(* ===== verification/WriteWitnesses.v ===== *)
(** * WriteWitnesses: the write compiler at concrete inputs

    A job with three trusted statements on the store of [Fixtures]: one takes
    part of the valid time of an open unit, two are preferences about one
    object. *)

From S2P Require Import Prelude Text TextFacts Types Float Clock Bitemporal Lineage Store Isolation Txn Stage.
From S2P Require Import Jobs StageFacts Binding Reads ReadFacts Capture Gate Compile CompileFacts WriteFacts SubjectFacts.
From S2P Require Import Fixtures Witnesses.

#[export] Instance plain_debug : StrDebug := λ s, s.
#[export] Instance axis_embedder : EmbeddingProvider := {|
  embed texts := Ok (map (λ _, [f32_one; f32_zero]) texts);
  dimensions := 2;
  embedder_id := "axis";
|}.

Definition unit_from (n : nat) : UnitId := 800 + N.of_nat n.
Definition edge_from (n : nat) : EdgeId := 900 + N.of_nat n.
Definition citation_from (n : nat) : Uuid := 1000 + N.of_nat n.
#[export] Instance unit_from_inj : Inj (=) (=) unit_from.
Proof. intros x y. unfold unit_from. lia. Qed.

Definition says (key body : string) (from to : option string) : ReflectCandidate := {|
  cd_source_kind := "chat"; cd_trust_level := TrustLevel.TrustedUser; cd_actor_id := 20;
  cd_subject := None; cd_predicate := None; cd_fact_key := Some key;
  cd_kind := Some MemoryKind.Semantic; cd_body := body; cd_confidence := None;
  cd_churn_class := None; cd_admission_hint := None;
  cd_contextual_chunks := [{| ch_id := "c0"; ch_header := "h"; ch_body := "juice";
                              ch_source_span := Some "10-15" |}];
  cd_valid_from := from; cd_valid_to := to; cd_target_unit_ids := None; cd_compact := None;
  cd_capture := None |}.

Definition juice : ReflectCandidate := says "drink" "likes juice now" (Some "150") (Some "250").
Definition chat_job : ReflectInput := {|
  rx_tenant_id := 1; rx_data_subject_id := 10; rx_scope_id := 30; rx_agent_node_id := 40;
  rx_subject_generation := 0; rx_actor_id := 20; rx_source_ref := "chat-2"; rx_observed_at := "300";
  rx_source_body := Some "ana likes juice these days"; rx_episode_id := Some 501;
  rx_resource_id := None; rx_job_id := 610; rx_compiler_version := "v1";
  rx_candidates := [juice;
    says "p1" "The user prefers short written replies." None None;
    says "p2" "The user prefers friendly written replies." None None] |}.

(** The store with the units of one actor. *)
Definition own_store : InMemoryState :=
  store <| st_memory_units := {[1 := [u_fact; u_source; u_bob]]} |>.
Definition drink_units : list StoredMemoryUnit :=
  Eval vm_compute in in_memory_scope_open_units own_store cx_ana.

Notation prepare_job :=
  (prepare_compiled_write_from_snapshot false unit_from edge_from citation_from chat_job "300" cx_ana
     (in_memory_scope_open_units own_store cx_ana)).
Definition no_write : list UnitId * CompiledWrite := ([], compile_unit u_again).
Definition chat_write : CompiledWrite := Eval vm_compute in (from_ok no_write prepare_job).2.

Example chat_job_compiles :
  match prepare_job with Ok _ => true | Err _ => false end = true ∧
  map mu_body (wr_new_units chat_write) =
    ["likes tea"; "likes tea"; "likes juice now"; "The user prefers short written replies.";
     "The user prefers friendly written replies.";
     "The user prefers friendly and short written replies."] ∧
  length (wr_citations chat_write) = 4%nat ∧ map up_id (wr_unit_updates chat_write) = [100].
Proof. vm_compute. done. Qed.

Lemma own_orderly : orderly unit_from own_store cx_ana.
Proof.
  split; [repeat constructor|apply (bool_decide_unpack (NoDup _)); vm_compute; exact I
         |repeat constructor|].
  intros i Hi. assert (ids_of (rows (st_memory_units own_store) (cx_tenant_id cx_ana)) = [100; 101; 106])
    as E by (vm_compute; reflexivity).
  rewrite E in Hi. unfold unit_from in Hi. set_unfold in Hi. lia.
Qed.

Lemma chat_prepared : prepare_job = Ok (ids_of (wr_new_units chat_write), chat_write).
Proof. vm_compute. reflexivity. Qed.

Notation chat_applied :=
  (compiled_in None chat_write cx_ana own_store).

Lemma compile_preserves_history_witness :
  ∃ out state', chat_applied = Ok (out, state') ∧
    heard (rows (st_memory_units state') 1) (at_time "299") =
    heard (rows (st_memory_units own_store) 1) (at_time "299").
Proof.
  run (chat_applied) as H.
  do 2 eexists. split; [exact H|].
  exact (compile_preserves_history false unit_from edge_from citation_from unit_from_inj own_store cx_ana
           chat_job "300" None _ _ _ _ (at_time "299") own_orderly chat_prepared H eq_refl).
Defined.

Lemma compiled_rows_stay_orderly_witness :
  ∃ out state', chat_applied = Ok (out, state') ∧
    length (rows (st_memory_units state') 1) = 9%nat ∧
    NoDup (ids_of (rows (st_memory_units state') 1)).
Proof.
  run (chat_applied) as H.
  do 2 eexists. split; [exact H|]. split; [reflexivity|].
  exact (proj1 (proj2 (compiled_rows_stay_orderly false unit_from edge_from citation_from unit_from_inj
           own_store cx_ana chat_job "300" None _ _ _ _ own_orderly chat_prepared H))).
Defined.

Definition u_fact_closed : StoredMemoryUnit := close_unit UnitState.Superseded "300" u_fact.

Lemma compile_closes_with_authority_witness :
  ∃ out state', chat_applied = Ok (out, state') ∧
    u_fact_closed ∈ rows (st_memory_units state') 1 ∧
    ∃ c, c ∈ rx_candidates chat_job ∧
      authority chat_job "300" (known own_store cx_ana chat_write) c u_fact.
Proof.
  run (chat_applied) as H.
  match type of H with _ = Ok (_, ?s) =>
    assert (u_fact_closed ∈ rows (st_memory_units s) 1) as Hin
      by (apply (bool_decide_unpack _); vm_compute; exact I) end.
  do 2 eexists. split; [exact H|]. split; [exact Hin|].
  destruct (compile_closes_with_authority false unit_from edge_from citation_from unit_from_inj own_store
              cx_ana chat_job "300" None _ _ _ _ u_fact u_fact_closed own_orderly chat_prepared H)
    as (_ & _ & Hc); [left|reflexivity|exact Hin|reflexivity|discriminate|exact Hc].
Defined.

Lemma compiled_citations_quote_source_witness :
  prepare_job = Ok (ids_of (wr_new_units chat_write), chat_write) ∧
  cited_by chat_job "ana likes juice these days" (wr_new_units chat_write) (wr_citations chat_write).
Proof.
  split; [exact chat_prepared|].
  exact (compiled_citations_quote_source false unit_from edge_from citation_from own_store cx_ana chat_job
           "300" _ _ chat_prepared).
Defined.

Definition two_preferences : Compilation := mkCompilation
  [blank_unit 120 MemoryKind.Semantic "The user prefers short written replies.";
   blank_unit 121 MemoryKind.Semantic "The user prefers friendly written replies."] ∅ [] 0.

Lemma composition_is_grounded_and_settles_witness :
  ∃ st', compose_inferred_beliefs unit_from edge_from chat_job "300" two_preferences =
      (st', [AdmissionAction.Append]) ∧
    length (co_working st') = 3%nat ∧
    compose_inferred_beliefs unit_from edge_from chat_job "300" st' = (st', []).
Proof.
  run (compose_inferred_beliefs unit_from edge_from chat_job "300" two_preferences) as H.
  eexists. split; [exact H|]. split; [reflexivity|].
  exact (proj2 (composition_is_grounded_and_settles unit_from edge_from unit_from_inj chat_job "300"
                  _ _ _ H)).
Defined.

(** The store with the job of the write in its queue, and its claim. *)
Definition chat_queued : QueuedReflectJob :=
  job 610 30 <| qj_episode_id := Some 501 |> <| qj_compiler_version := "v1" |>.
Definition claimed_own_store : InMemoryState :=
  Eval vm_compute in
    (claim_reflect_jobs (mkJobFilter None None) 1 (own_store <| st_reflect_jobs := {[1 := [chat_queued]]} |>)).1.
Definition chat_claim : ReflectJobRow := mkReflectJobRow chat_queued 1 0.

Lemma prepared_write_is_applied_once_witness :
  ∃ state', compiled_in (Some chat_claim) chat_write cx_ana claimed_own_store =
      Ok (ClaimMutationOutcome.Applied, state') ∧
    (∃ meta, st_job_meta state' !! 610 = Some meta ∧ jm_completed meta = true ∧
       jm_claimed meta = false) ∧
    prepare_compiled_write false unit_from edge_from citation_from state' chat_job "400" cx_ana =
      Ok (PreparedCompiledWrite.Existing (wr_trace chat_write)) ∧
    ∀ claim' write' out state'', wr_job_id write' = 610 → wr_compiler_version write' = "v1" →
      compiled_in claim' write' cx_ana state' = Ok (out, state'') → state'' = state'.
Proof.
  apply (prepared_write_is_applied_once false unit_from edge_from citation_from unit_from_inj
           claimed_own_store cx_ana chat_job "300" (Some chat_claim) _ _ chat_job "400") with (3 := chat_prepared);
    try reflexivity; try (vm_compute; reflexivity).
  - destruct own_orderly as [H1 H2 H3 H4]. split; [exact H1|exact H2|exact H3|exact H4].
  - intros t Ht. vm_compute in Ht. by apply elem_of_nil in Ht.
  - split; repeat constructor.
  - right. reflexivity.
  - split; [vm_compute; reflexivity|]. split_and!; reflexivity.
Defined.

Definition drink_starts : Compilation := mkCompilation drink_units ∅ [] 0.

Lemma trusted_statement_takes_its_interval_witness :
  ∃ st' action,
    admit_candidate false unit_from edge_from chat_job "300" drink_starts juice = Ok (st', action) ∧
    said chat_job "drink" MemoryKind.Semantic (co_working st') "200" ≡ₚ ["likes juice now"] ∧
    said chat_job "drink" MemoryKind.Semantic (co_working st') "280" ≡ₚ ["likes tea"] ∧
    exclusive chat_job "drink" MemoryKind.Semantic (co_working st').
Proof.
  run (admit_candidate false unit_from edge_from chat_job "300" drink_starts juice) as H.
  do 2 eexists. split; [exact H|].
  assert (statement false chat_job "300" "drink" MemoryKind.Semantic drink_starts juice) as Hst.
  { split; try reflexivity.
    apply (bool_decide_unpack (None ∉ _)). vm_compute. exact I. }
  assert (exclusive chat_job "drink" MemoryKind.Semantic (co_working drink_starts)) as Hstart.
  { intros v. unfold said.
    assert (retain (speaks chat_job "drink" MemoryKind.Semantic) (co_working drink_starts) = [u_fact])
      as -> by (vm_compute; reflexivity).
    unfold answers. rewrite retain_cons. destruct (valid_covers u_fact v); cbn; lia. }
  destruct (trusted_statement_takes_its_interval _ _ _ _ _ _ _ _ _ _ _ Hst Hstart (or_introl eq_refl) H)
    as [(u & _ & _ & _ & Hb & Hs) Hex].
  destruct (Hb eq_refl) as [Ef Et]. split; [|split; [|exact Hex]].
  - rewrite (Hs "200"). unfold valid_covers. rewrite Ef, Et. vm_compute. reflexivity.
  - rewrite (Hs "280"). unfold valid_covers. rewrite Ef, Et. vm_compute. reflexivity.
Defined.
---+---
The records above should be printed exactly, please, from the first line through the line containing "Definition edge_from (n", with both ends kept and nothing past it.

(* ===== verification/WriteWitnesses.v ===== *)
(** * WriteWitnesses: the write compiler at concrete inputs

    A job with three trusted statements on the store of [Fixtures]: one takes
    part of the valid time of an open unit, two are preferences about one
    object. *)

From S2P Require Import Prelude Text TextFacts Types Float Clock Bitemporal Lineage Store Isolation Txn Stage.
From S2P Require Import Jobs StageFacts Binding Reads ReadFacts Capture Gate Compile CompileFacts WriteFacts SubjectFacts.
From S2P Require Import Fixtures Witnesses.

#[export] Instance plain_debug : StrDebug := λ s, s.
#[export] Instance axis_embedder : EmbeddingProvider := {|
  embed texts := Ok (map (λ _, [f32_one; f32_zero]) texts);
  dimensions := 2;
  embedder_id := "axis";
|}.

Definition unit_from (n : nat) : UnitId := 800 + N.of_nat n.
Definition edge_from (n : nat) : EdgeId := 900 + N.of_nat n.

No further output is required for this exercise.